Влияние русского элемента. — Полевое хозяйство. — Отсутствие леса. — Закское ущелье. Снежные и земляные завалы. — Селения Нар и Потикау, — У слияния рек Нар-дона и Мамисон-дона. — Начало Касарского ущелья по Ардону. — Ночлег в Цми. Затруднения собирать какие бы то ни было сведения по сельскому хозяйству. — Военно-Осетинская дорога.

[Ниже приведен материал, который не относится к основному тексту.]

Definition setBasename (self : t) (base : string) : t :=
  {| __dir := __dir self; __basename := Some base; __padding := __padding self;
     __frameSet := __frameSet self; __ext := __ext self; __zfill := __zfill self |}.

Definition setPadding (self : t) (padding : string) : pyresult unit * t :=
  let self1 :=
    {| __dir := __dir self; __basename := __basename self; __padding := Some padding;
       __frameSet := __frameSet self; __ext := __ext self; __zfill := __zfill self |} in
  match sum_padding padding with
  | Raise e => (Raise e, self1)
  | Ok zfill =>
      (Ok tt,
       {| __dir := __dir self; __basename := __basename self;
          __padding := Some padding; __frameSet := __frameSet self;
          __ext := __ext self; __zfill := zfill |})
  end.

(** [setExtention]: [ext[0]] raises [IndexError] for the empty string. *)
Definition setExtention (self : t) (ext : string) : pyresult unit * t :=
  match ext with
  | EmptyString => (Raise IndexError, self)
  | String c _ =>
      let ext := if negb (Ascii.eqb c ".") then "." +:+ ext else ext in
      (Ok tt,
       {| __dir := __dir self; __basename := __basename self;
          __padding := __padding self; __frameSet := __frameSet self;
          __ext := Some ext; __zfill := __zfill self |})
  end.

Definition setFrameSet (self : t) (frameSet : option FrameSet.t) : t :=
  {| __dir := __dir self; __basename := __basename self; __padding := __padding self;
     __frameSet := frameSet; __ext := __ext self; __zfill := __zfill self |}.

Definition setFrameRange (self : t) (frange : string) : pyresult unit * t :=
  match FrameSet.__init__ frange with
  | Raise e => (Raise e, self)
  | Ok fs => (Ok tt, setFrameSet self (Some fs))
  end.

(** [split(self)]. *)
Definition split (self : t) : pyresult (list t) :=
  r ← frameRange self;
  mapM (M := pyresult)
    (fun frange =>
       seq ← join_values [VStr (__dir self); of_group (__basename self);
                          VStr frange; of_group (__padding self);
                          of_group (__ext self)];
       __init__ seq)
    (Py.split "," r).

(** [format(self, template)].  The keyword arguments are evaluated in the
    order of the source, before [template.format] is called; the
    substitution itself is Python's [str.format], a parameter here. *)
Section Format.

Variable str_format : string -> list (string * value) -> pyresult string.

Definition format (self : t) (template : string) : pyresult string :=
  let basename := of_group (basename self) in
  let extension := of_group (extension self) in
  start ← start self;
  end_ ← end_ self;
  length ← __len__ self;
  let padding := of_group (padding self) in
  range ← frameRange self;
  inverted ← invertedFrameRange self;
  let dirname := dirname self in
  str_format template
    [("basename", basename); ("extension", extension); ("start", VInt start);
     ("end", VInt end_); ("length", VInt length); ("padding", padding);
     ("range", VStr range); ("inverted", VStr inverted);
     ("dirname", VStr dirname)].

End Format.

End FileSequence.

(** ** [getPaddingChars] *)

(** [getPaddingChars(num)], with Python 2's integer division. *)
Definition getPaddingChars (num : Z) : string :=
  if num =? 0 then "@"
  else if num `mod` 4 =? 0 then Py.repeat_char "#" (num / 4)
  else Py.repeat_char "@" num.

(** ** The specification's side

    Definitions written after the words of the specification, to be
    compared with the embedding of the code above. *)

(** *** Frame-range tokens (data model, grammar of 4.1) *)

Inductive modifier : Type := Step | Fill | Complement.

Inductive FrameToken : Type :=
| Single (n : Z)
| Range (start end_ : Z)
| Stepped (start end_ : Z) (m : modifier) (chunk : Z).

(** The integers of [[start, end_]], ascending. *)
Definition spec_interval (start end_ : Z) : list Z := seqZ start (end_ - start + 1).

(** The arithmetic progression from [start] to [end_] of stride [k]: the
    integers of the interval at a multiple of [k] from [start]. *)
Definition spec_progression (start end_ k : Z) : list Z :=
  filter (fun x => (x - start) `mod` k = 0) (spec_interval start end_).

(** The strides [chunk, chunk-1, ..., 1]. *)
Definition spec_strides (chunk : Z) : list Z := reverse (seqZ 1 chunk).

(** A token's integers in its natural enumeration order (the passes of a
    staggered fill one after the other, repetitions included). *)
Definition spec_token_values (tok : FrameToken) : list Z :=
  match tok with
  | Single n => [n]
  | Range start end_ => spec_interval start end_
  | Stepped start end_ Step chunk => spec_progression start end_ chunk
  | Stepped start end_ Fill chunk =>
      concat (spec_progression start end_ <$> spec_strides chunk)
  | Stepped start end_ Complement chunk =>
      filter (fun x => x ∉ spec_progression start end_ chunk)
        (spec_interval start end_)
  end.

(** Every value kept at its first occurrence only. *)
Fixpoint spec_first_occurrences (l : list Z) : list Z :=
  match l with
  | [] => []
  | x :: l' => x :: filter (fun y => y ≠ x) (spec_first_occurrences l')
  end.

(** The token a part of the expression stands for: the first of the three
    shapes of the grammar that the part matches, in priority order. *)
Definition spec_modifier (s : string) : option modifier :=
  if bool_decide (s = "x") then Some Step
  else if bool_decide (s = ":") then Some Fill
  else if bool_decide (s = "y") then Some Complement
  else None.

Definition spec_int (s : string) : option Z :=
  match Py.int_of_string s with
  | Ok n => Some n
  | Raise _ => None
  end.

Definition spec_token_of_groups (groups : list (option string)) : option FrameToken :=
  match groups with
  | [Some a; Some b] =>
      start ← spec_int a; end_ ← spec_int b; Some (Range start end_)
  | [Some a] => n ← spec_int a; Some (Single n)
  | [Some a; Some b; Some m; Some c] =>
      start ← spec_int a; end_ ← spec_int b; m ← spec_modifier m;
      chunk ← spec_int c; Some (Stepped start end_ m chunk)
  | _ => None
  end.

Fixpoint first_match (pats : list (nat * regex)) (part : string)
  : option (list (option string)) :=
  match pats with
  | [] => None
  | (n, pat) :: pats' =>
      match re_match n pat part with
      | Some m => Some (groups m)
      | None => first_match pats' part
      end
  end.

Definition spec_token (part : string) : option FrameToken :=
  first_match _PATTERNS part ≫= spec_token_of_groups.

(** *** Compaction (4.3) *)

(** The rest of the run of difference [d] that [prev] starts in [l], and
    what follows the run. *)
Fixpoint spec_run_tail (d prev : Z) (l : list Z) : list Z * list Z :=
  match l with
  | y :: l' =>
      if y - prev =? d then
        let '(run, rest) := spec_run_tail d y l' in (y :: run, rest)
      else ([], l)
  | [] => ([], [])
  end.

(** The maximal constant-difference runs of [l], scanned from the left,
    with the tie-break: a run of two elements followed at distance 1 by the
    next element gives up its first element alone, and the scan restarts
    from its second element.  [fuel] bounds the number of runs. *)
Fixpoint spec_runs (fuel : nat) (l : list Z) : list (list Z) :=
  match fuel, l with
  | O, _ | _, [] => []
  | S _, [x] => [[x]]
  | S fuel', x :: ((y :: l') as tl) =>
      match spec_run_tail (y - x) y l' with
      | ([], z :: rest) =>
          if z - y =? 1 then [x] :: spec_runs fuel' tl
          else [x; y] :: spec_runs fuel' (z :: rest)
      | (run, rest) => (x :: y :: run) :: spec_runs fuel' rest
      end
  end.
(** * Volume binding plugin, nsenter symlink resolver and delete-slots codec

    A shallow embedding of
    - pkg/scheduler/framework/plugins/volumebinding/volume_binding.go
    - the nsenter symlink resolver (EvalSymlinksAtNewRoot)
    - pkg/controller/statefulset/delete_slots.go
    together with the properties their specification states. *)

From Stdlib Require Import ZArith Lia List Ascii String.
From stdpp Require Import base gmap strings list sorting.

Local Open Scope string_scope.
Local Open Scope Z_scope.
Local Open Scope list_scope.

#[local] Set Warnings "-clear-no-such-hyp".

(** Go's [error] interface is observed only through [Error()], so an error
    value is its message. *)
Definition GoError := string.

(* ===================================================================== *)
(** ** Machine integers and their decimal rendering                       *)
(* ===================================================================== *)
Module Strconv.

Definition minInt64 : Z := - 2 ^ 63.
Definition maxInt64 : Z := 2 ^ 63 - 1.

Definition inInt64 (z : Z) : bool := (minInt64 <=? z) && (z <=? maxInt64).

(** Two's-complement wrap-around of a 64-bit signed result. *)
Definition wrap64 (z : Z) : Z := (z + 2 ^ 63) mod 2 ^ 64 - 2 ^ 63.

Definition digitChar (d : Z) : ascii := ascii_of_nat (48 + Z.to_nat d).
(** A value of more than [k] digits has a rendering of more than [k]
    bytes. *)
Lemma formatBits_length (k : nat) : forall (fuel : nat) (u : Z) (acc : string),
    (k < fuel)%nat -> base ^ Z.of_nat k <= u ->
    (k + 1 + String.length acc <= String.length (strconv.formatBits fuel u base acc))%nat.
Proof.
  induction k as [|k IH]; intros fuel u acc Hfuel Hu;
    (destruct fuel as [|fuel]; [lia|]); cbn [strconv.formatBits].
  - destruct (base <=? u); [|simpl; lia].
    pose proof (formatBits_length_acc fuel (u / base)
                  (String (strconv.digit_char (u mod base)) acc)) as Hl.
    simpl in Hl. lia.
  - rewrite Nat2Z.inj_succ, Z.pow_succ_r in Hu by lia.
    assert (Hp : 1 <= base ^ Z.of_nat k) by (apply Z.pow_le_mono_r with (b := 0); lia).
    destruct (Z.leb_spec base u) as [_|Hlt]; [|nia].
    pose proof (IH fuel (u / base) (String (strconv.digit_char (u mod base)) acc)
                  ltac:(lia) ltac:(apply Z.div_le_lower_bound; lia)) as Hl.
    simpl in Hl. lia.
Qed.

(** A rendering of at most 12 bytes is the rendering of an [int64]. *)
Lemma FormatInt_fits_int64 (i : Z) (w : nat) :
  (w <= 12)%nat -> (String.length (strconv.FormatInt i base) <= w)%nat -> is_int64 i.
Proof.
  intros Hw Hfit.
  assert (Hlt : Z.abs i < base ^ Z.of_nat 12).
  { destruct (Z.lt_ge_cases (Z.abs i) (base ^ Z.of_nat 12)) as [|Hge]; [assumption|].
    pose proof (formatBits_length 12 64 (Z.abs i) EmptyString ltac:(lia) Hge) as Hl.
    unfold strconv.FormatInt in Hfit. destruct (i <? 0); simpl in Hfit, Hl; lia. }
  assert (Hb : base ^ Z.of_nat 12 <= 36 ^ 12)
    by (change (Z.of_nat 12) with 12; apply Z.pow_le_mono_l; lia).
  unfold is_int64, min_int64, max_int64. lia.
Qed.

End ParseFormat.

(** ** Reading a fixed-width field back *)

Lemma nth_spaces (K n : nat) (d : byte) : (n < K)%nat -> nth n (spaces K) d = space.
Proof.
  revert n. induction K as [|K IH]; intros n Hn; [lia|].
  destruct n; simpl; [reflexivity|]. apply IH. lia.
Qed.

Lemma trim_loop_spaces (x : bytes) (c : byte) (K : nat) :
  c <> space ->
  forall (k fuel : nat), (k <= K)%nat -> (k <= fuel)%nat ->
    trim_loop fuel (x ++ c :: spaces K) (len x + Z.of_nat k) = len x.
Proof.
  intros Hc. induction k as [|k IH]; intros fuel HK Hfuel.
  - rewrite Z.add_0_r. destruct fuel; [reflexivity|]. cbn [trim_loop].
    unfold index, len. rewrite Nat2Z.id, nth_middle.
    apply Ascii.eqb_neq in Hc. rewrite Hc, andb_false_r. reflexivity.
  - destruct fuel as [|fuel]; [lia|]. cbn [trim_loop].
    assert (Hi : index (x ++ c :: spaces K) (len x + Z.of_nat (S k)) = space).
    { unfold index, len.
      replace (Z.to_nat (Z.of_nat (length x) + Z.of_nat (S k)))
        with (length x + S k)%nat by lia.
      rewrite app_nth2_plus. simpl. apply nth_spaces. lia. }
    rewrite Hi, Ascii.eqb_refl.
    destruct (Z.ltb_spec 0 (len x + Z.of_nat (S k))) as [_|Hle];
      [|pose proof (len_nonneg x); lia].
    cbn [andb].
    replace (len x + Z.of_nat (S k) - 1) with (len x + Z.of_nat k) by lia.
    apply IH; lia.
Qed.

(** The trimming loop has run to its end: its condition no longer holds. *)
Lemma trim_loop_done (b : bytes) (fuel : nat) : forall (i : Z),
    i < Z.of_nat fuel ->
    (0 <? trim_loop fuel b i) && Ascii.eqb (index b (trim_loop fuel b i)) space = false.
Proof.
  induction fuel as [|fuel IH]; intros i Hi; cbn [trim_loop].
  - destruct (Z.ltb_spec 0 i); [lia | reflexivity].
  - destruct ((0 <? i) && Ascii.eqb (index b i) space) eqn:E; [|exact E].
    apply IH. lia.
Qed.

Lemma trim_index_done (b : bytes) :
  (0 <? trim_index b) && Ascii.eqb (index b (trim_index b)) space = false.
Proof. apply trim_loop_done. unfold len. lia. Qed.

Lemma trim_index_padded (x : bytes) (c : byte) (K : nat) :
  c <> space -> trim_index (x ++ c :: spaces K) = len x.
Proof.
  intros Hc. unfold trim_index.
  replace (len (x ++ c :: spaces K) - 1) with (len x + Z.of_nat K).
  - apply trim_loop_spaces; try assumption; [lia|].
    rewrite length_app. simpl. unfold spaces. rewrite repeat_length. lia.
  - unfold len. rewrite length_app. simpl. unfold spaces. rewrite repeat_length. lia.
Qed.

Lemma trimmed_padded (x : bytes) (c : byte) (K : nat) :
  c <> space ->
  slice (x ++ c :: spaces K) 0 (Z.to_nat (trim_index (x ++ c :: spaces K) + 1)) = x ++ [c].
Proof.
  intros Hc. rewrite trim_index_padded by assumption.
  unfold slice, len. rewrite Nat.sub_0_r. simpl skipn.
  replace (Z.to_nat (Z.of_nat (length x) + 1)) with (length (x ++ [c]))
    by (rewrite length_app; simpl; lia).
  change (x ++ c :: spaces K) with (x ++ [c] ++ spaces K).
  rewrite app_assoc, firstn_app, Nat.sub_diag, firstn_all. simpl. apply app_nil_r.
Qed.

Lemma trimmed_field (w : nat) (s : string) (x : bytes) (c : byte) :
  bytes_of_string s = x ++ [c] -> c <> space -> (String.length s <= w)%nat ->
  slice (field w s) 0 (Z.to_nat (trim_index (field w s) + 1)) = bytes_of_string s.
Proof.
  intros E Hc Hfit. rewrite field_fits by assumption.
  rewrite E, <- app_assoc. simpl app. apply trimmed_padded. exact Hc.
Qed.

Lemma readInt_field (w : nat) (i : Z) :
  (w <= 12)%nat -> (String.length (strconv.FormatInt i 10) <= w)%nat ->
  readInt (field w (strconv.FormatInt i 10)) = Ok i.
Proof.
  intros Hw Hfit. unfold readInt.
  destruct (FormatInt_last 10 ltac:(lia) i) as (x & c & E & Hc).
  rewrite (trimmed_field w _ x c E Hc Hfit), string_of_bytes_of_string.
  apply ParseInt_FormatInt; [lia|].
  apply (FormatInt_fits_int64 10 ltac:(lia) i w Hw Hfit).
Qed.

Lemma readOctal_field (w : nat) (i : Z) :
  (w <= 12)%nat -> (String.length (strconv.FormatInt i 8) <= w)%nat ->
  readOctal (field w (strconv.FormatInt i 8)) = Ok i.
Proof.
  intros Hw Hfit. unfold readOctal.
  destruct (FormatInt_last 8 ltac:(lia) i) as (x & c & E & Hc).
  rewrite (trimmed_field w _ x c E Hc Hfit), string_of_bytes_of_string.
  apply ParseInt_FormatInt; [lia|].
  apply (FormatInt_fits_int64 8 ltac:(lia) i w Hw Hfit).
Qed.

Lemma readString_field (w : nat) (s : string) :
  (String.length s <= w)%nat -> last (bytes_of_string s) space <> space ->
  readString (field w s) = s.
Proof.
  intros Hfit Hlast. unfold readString.
  assert (Hne : bytes_of_string s <> []).
  { intros E. rewrite E in Hlast. apply Hlast. reflexivity. }
  destruct (exists_last Hne) as (x & c & E).
  rewrite E, last_last in Hlast.
  rewrite (trimmed_field w s x c E Hlast Hfit). apply string_of_bytes_of_string.
Qed.

(** ** Reader *)

Lemma wrap64_id (z : Z) : is_int64 z -> wrap64 z = z.
Proof.
  unfold is_int64, min_int64, max_int64, wrap64. intros Hz.
  rewrite Z.mod_small; lia.
Qed.




#[export] Instance MemSource_Contract : IoReaderContract MemSource.
Proof.
  intros s k. cbn. unfold mem_Read. destruct s as [|c s]; cbn [fst snd].
  - simpl. lia.
  - rewrite length_firstn. lia.
Qed.

Lemma skipUnread_mem (r : Reader MemSource) (unread rest : bytes) :
  r_io r = unread ++ rest ->
  r_n r + r_p r = len unread -> len unread <= max_int64 ->
  skipUnread r = ({| r_io := rest; r_n := 0; r_p := 0 |}, None).
Proof.
  intros Hio Hsum Hmax. unfold skipUnread.
  rewrite Hsum, wrap64_id
    by (pose proof (len_nonneg unread); unfold is_int64, min_int64; lia).
  cbn [io_CopyN_Discard MemSource_Reader]. unfold mem_CopyN_Discard.
  rewrite Hio. destruct (Z.leb_spec (len unread) 0) as [Hz|Hpos].
  - assert (unread = []) as ->.
    { destruct unread; [reflexivity|]. unfold len in Hz. simpl in Hz. lia. }
    reflexivity.
  - destruct (Z.leb_spec (len unread) (len (unread ++ rest))) as [_|Hgt];
      [|rewrite len_app in Hgt; pose proof (len_nonneg rest); lia].
    unfold len. rewrite Nat2Z.id, skipn_app, skipn_all, Nat.sub_diag. reflexivity.
Qed.

Lemma Next_mem_after_skip (r : Reader MemSource) (unread rest : bytes) :
  r_io r = unread ++ rest ->
  r_n r + r_p r = len unread -> len unread <= max_int64 ->
  Next r =
  let '(io', (buf, err)) := mem_ReadFull rest HeaderByteSize in
  let r2 := {| r_io := io'; r_n := 0; r_p := 0 |} in
  match err with
  | Some e => (r2, Err e)
  | None =>
      if negb (length buf =? HeaderByteSize)%nat
      then (r2, Err (Errorf "invalid file header size"))
      else
        match parse_header buf with
        | Err e => (r2, Err e)
        | Ok header =>
            ({| r_io := io'; r_n := Size header; r_p := Z.rem (Size header) 2 |},
             Ok header)
        end
  end.
Proof.
  intros Hio Hsum Hmax. unfold Next.
  rewrite (skipUnread_mem r unread rest Hio Hsum Hmax). reflexivity.
Qed.



(** C7. At a header boundary, that is with the unread payload and pad byte
    of the previous entry (if any) still in front of it, [Next] first
    discards them; then it returns [io.EOF] when no byte is left, and
    [io.ErrUnexpectedEOF], not a header, when bytes are left but fewer than
    60. *)
Theorem Next_at_header_boundary (r : Reader MemSource) (unread rest : bytes) :
  r_io r = unread ++ rest ->
  r_n r + r_p r = len unread -> len unread <= max_int64 ->
  (rest = [] -> snd (Next r) = Err EOF) /\
  ((0 < length rest < HeaderByteSize)%nat -> snd (Next r) = Err ErrUnexpectedEOF).
Proof.
  intros Hio Hsum Hmax.
  rewrite (Next_mem_after_skip r unread rest Hio Hsum Hmax).
  unfold mem_ReadFull. split.
  - intros ->. reflexivity.
  - intros [Hpos Hshort].
    destruct (Nat.leb_spec HeaderByteSize (length rest)) as [|_]; [lia|].
    destruct rest; [simpl in Hpos; lia | reflexivity].
Qed.
Definition kind_differs (a b : kind) : bool :=
  match a, b with
  | KAny, _ | _, KAny => false
  | KNull, KNull | KBool, KBool | KNum, KNum | KStr, KStr
  | KArr, KArr | KObj, KObj => false
  | _, _ => true
  end.

(** [apart a b]: no encoding of a value of [b] decodes at [a].  Two literals
    are apart when they differ, two object types when the first requires a
    property the second does not declare, and two other types when their
    values are built with different JSON constructors. *)
Definition apart (a b : ty) : bool :=
  match resolve a, resolve b with
  | TLit s, TLit s' => negb (String.eqb s s')
  | TObject ms, TObject ms' =>
      existsb (fun m => negb (optional m) && negb (mem (name m) (map name ms')))
        ms
  | ra, rb => kind_differs (kind_of ra) (kind_of rb)
  end.

Fixpoint pairwise_apart (alts : list ty) : bool :=
  match alts with
  | [] => true
  | a :: alts' => forallb (apart a) alts' && pairwise_apart alts'
  end.

(** A declaration is well formed when no object type declares a property
    twice and the alternatives of every union are apart. *)
Fixpoint well_formed (t : ty) : bool :=
  match t with
  | TArray e => well_formed e
  | TTuple es => forallb well_formed es
  | TUnion alts => forallb well_formed alts && pairwise_apart alts
  | TObject ms =>
      forallb (fun m => well_formed (type_of m)) ms && nodup_names (map name ms)
  | TNamed _ b => well_formed b
  | _ => true
  end.

(** ** Walking a declaration *)

(** Every type expression inside [t], [t] included. *)
Fixpoint subterms (t : ty) : list ty :=
  t :: match t with
       | TArray e => subterms e
       | TTuple es => flat_map subterms es
       | TUnion alts => flat_map subterms alts
       | TObject ms => flat_map (fun m => subterms (type_of m)) ms
       | TNamed _ b => subterms b
       | _ => []
       end.

(** Every property declared inside [t], at any depth. *)
Definition all_members (t : ty) : list (member ty) :=
  flat_map (fun s => match s with TObject ms => ms | _ => [] end) (subterms t).

(** The properties of an interface. *)
Definition members_of (t : ty) : list (member ty) :=
  match resolve t with
  | TObject ms => ms
  | _ => []
  end.

Definition member_names (t : ty) : list string := map name (members_of t).

Definition required_names (t : ty) : list string :=
  map name (filter (fun m => negb (optional m)) (members_of t)).

Definition optional_names (t : ty) : list string :=
  map name (filter (fun m => optional m) (members_of t)).

(** The type of property [k] of an interface. *)
Definition member_type (k : string) (t : ty) : option ty :=
  option_map type_of (find (fun m => String.eqb k (name m)) (members_of t)).


(** The discriminants of an enumerated type: the literals of a literal type
    or of a union of literal types. *)
Fixpoint literal_list (alts : list ty) : option (list string) :=
  match alts with
  | [] => Some []
  | a :: alts' =>
      match resolve a, literal_list alts' with
      | TLit s, Some ls => Some (s :: ls)
      | _, _ => None
      end
  end.

Definition literals (t : ty) : option (list string) :=
  match resolve t with
  | TLit s => Some [s]
  | TUnion alts => literal_list alts
  | _ => None
  end.

(** ** Induction on type expressions *)
Section TyInd.
Variable P : ty -> Prop.
Hypothesis HString : P TString.
Hypothesis HNumber : P TNumber.
Hypothesis HBoolean : P TBoolean.
Hypothesis HNull : P TNull.
Hypothesis HLit : forall s, P (TLit s).
Hypothesis HArray : forall e, P e -> P (TArray e).
Hypothesis HTuple : forall es, Forall P es -> P (TTuple es).
Hypothesis HUnion : forall alts, Forall P alts -> P (TUnion alts).
Hypothesis HObject :
  forall ms, Forall (fun m => P (type_of m)) ms -> P (TObject ms).
Hypothesis HNamed : forall n b, P b -> P (TNamed n b).

Fixpoint ty_ind' (t : ty) : P t :=
  match t with
  | TString => HString
  | TNumber => HNumber
  | TBoolean => HBoolean
  | TNull => HNull
  | TLit s => HLit s
  | TArray e => HArray e (ty_ind' e)
  | TTuple es =>
      HTuple es
        ((fix all (l : list ty) : Forall P l :=
            match l with
            | [] => Forall_nil P
            | e :: l' => Forall_cons e (ty_ind' e) (all l')
            end) es)
  | TUnion alts =>
      HUnion alts
        ((fix all (l : list ty) : Forall P l :=
            match l with
            | [] => Forall_nil P
            | e :: l' => Forall_cons e (ty_ind' e) (all l')
            end) alts)
  | TObject ms =>
      HObject ms
        ((fix all (l : list (member ty)) : Forall (fun m => P (type_of m)) l :=
            match l with
            | [] => Forall_nil _
            | m :: l' => Forall_cons m (ty_ind' (type_of m)) (all l')
            end) ms)
  | TNamed n b => HNamed n b (ty_ind' b)
  end.
End TyInd.

(** ** Quantities, identifiers and payments *)

(** The declared names of the monetary and large-integer quantities. *)
Definition quantity_names : list string :=
  ["Uint128"; "Uint64"; "Decimal"; "Timestamp"].

(** The properties that hold a pool identifier or a query limit. *)
Definition counter_names : list string := ["id"; "pool_id"; "limit"].

(** The decimal numeral of a natural number of any size: how the contract
    writes a [Uint128], a [Uint64] or a [Timestamp]. *)
Definition decimal (k : N) : string := NilEmpty.string_of_uint (N.to_uint k).

(** A use of a quantity name stands for [string]. *)
Definition quantity_is_string (t : ty) : bool :=
  match t with
  | TNamed n b =>
      if mem n quantity_names
      then match resolve b with TString => true | _ => false end
      else true
  | _ => true
  end.

(** A pool identifier is a required [number]; a limit is a [number], or
    [number | null] where the property is optional. *)
Definition counter_is_number (m : member ty) : bool :=
  if mem (name m) counter_names
  then match type_of m with
       | TNumber => true
       | TUnion [TNumber; TNull] => String.eqb (name m) "limit" && optional m
       | _ => false
       end
  else true.
(** X6.  The counters of [this.stats] tell what happened to the callers.  After
    any sequence of events [totalRequests] is the number of [enqueue]
    calls, [successfulRequests] the number of callers resolved,
    [failedRequests] the number of callers rejected, and every caller is
    either settled or has exactly one request in the executor (queued, in
    flight or waiting for its retry): none is lost. *)
Theorem stats_account_for_callers (o : options) (now : Z) (evs : list event) :
  accounting (run evs (constructor o now)).
Proof.
  induction evs as [|ev evs IH] using rev_ind; [by repeat split|].
  rewrite queue_run_snoc. destruct IH as (Ht & Hs & Hf & Hn).
  destruct (step_stats ev (run evs (constructor o now))) as (Ht' & Hs' & Hf').
  repeat split; [lia|lia|lia|by apply step_population].
Qed.

Lemma run_settled_NoDup o now evs : NoDup (settled (run evs (constructor o now))).*1.
Proof.
  induction evs as [|ev evs IH] using rev_ind; [apply NoDup_nil_2|].
  rewrite queue_run_snoc.
  destruct (retry_inv_run o now evs) as (_ & Hpool & _).
  set (s := run evs (constructor o now)) in *.
  assert (∀ id r rest x, rid r = id → pool s ≡ₚ r :: rest →
            NoDup (settled s ++ [(id, x)]).*1) as Hadd.
  { intros id r rest x Hr Hp. rewrite fmap_app. simpl.
    apply NoDup_app. split; [done|]. split; [|apply NoDup_singleton].
    intros id' Hin ->%list_elem_of_singleton.
    assert (r ∈ pool s) as Hr_in by (rewrite Hp; apply list_elem_of_here).
    destruct (Hpool r Hr_in) as (_ & _ & Hns). apply Hns. by rewrite Hr. }
  destruct (step_pool ev s)
    as [(_ & -> & _)
       |[(prio & _ & _ & -> & _)
        |[(id & v & r & rest & _ & Hr & Hp & _ & -> & _)
         |(id & e & r & rest & _ & Hr & Hp & _ & _ & [(_ & _ & ->)|(_ & _ & ->)])]]];
    try done; by eapply Hadd.
Qed.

Характер построек в Ноакау тот же, что и в Роках; население — то же, с той разницей, что здесь больше говорящих по-русски, и многие говорят даже весьма хорошо; это объясняется, во-первых, тем, что многие из них учились в школах Общества восстановления христианства на Кавказе, и, во-вторых, более частыми сношениями с русским казачьим населением Кавказа, во время странствий на отхожие промыслы, по случаю малоземелья и скудости урожаев. Единственное разводимое здесь хлебное растение — ячмень, да и тот, по словам туземцев, иной раз, лет 10 под ряд, не вызревает; понятно, что это происходить от значительного возвышения этих мест над уровнем моря. Само собою разумеется, что овощей здесь и в помине нет; лесу тоже нет, и единственным топливом является кизяк.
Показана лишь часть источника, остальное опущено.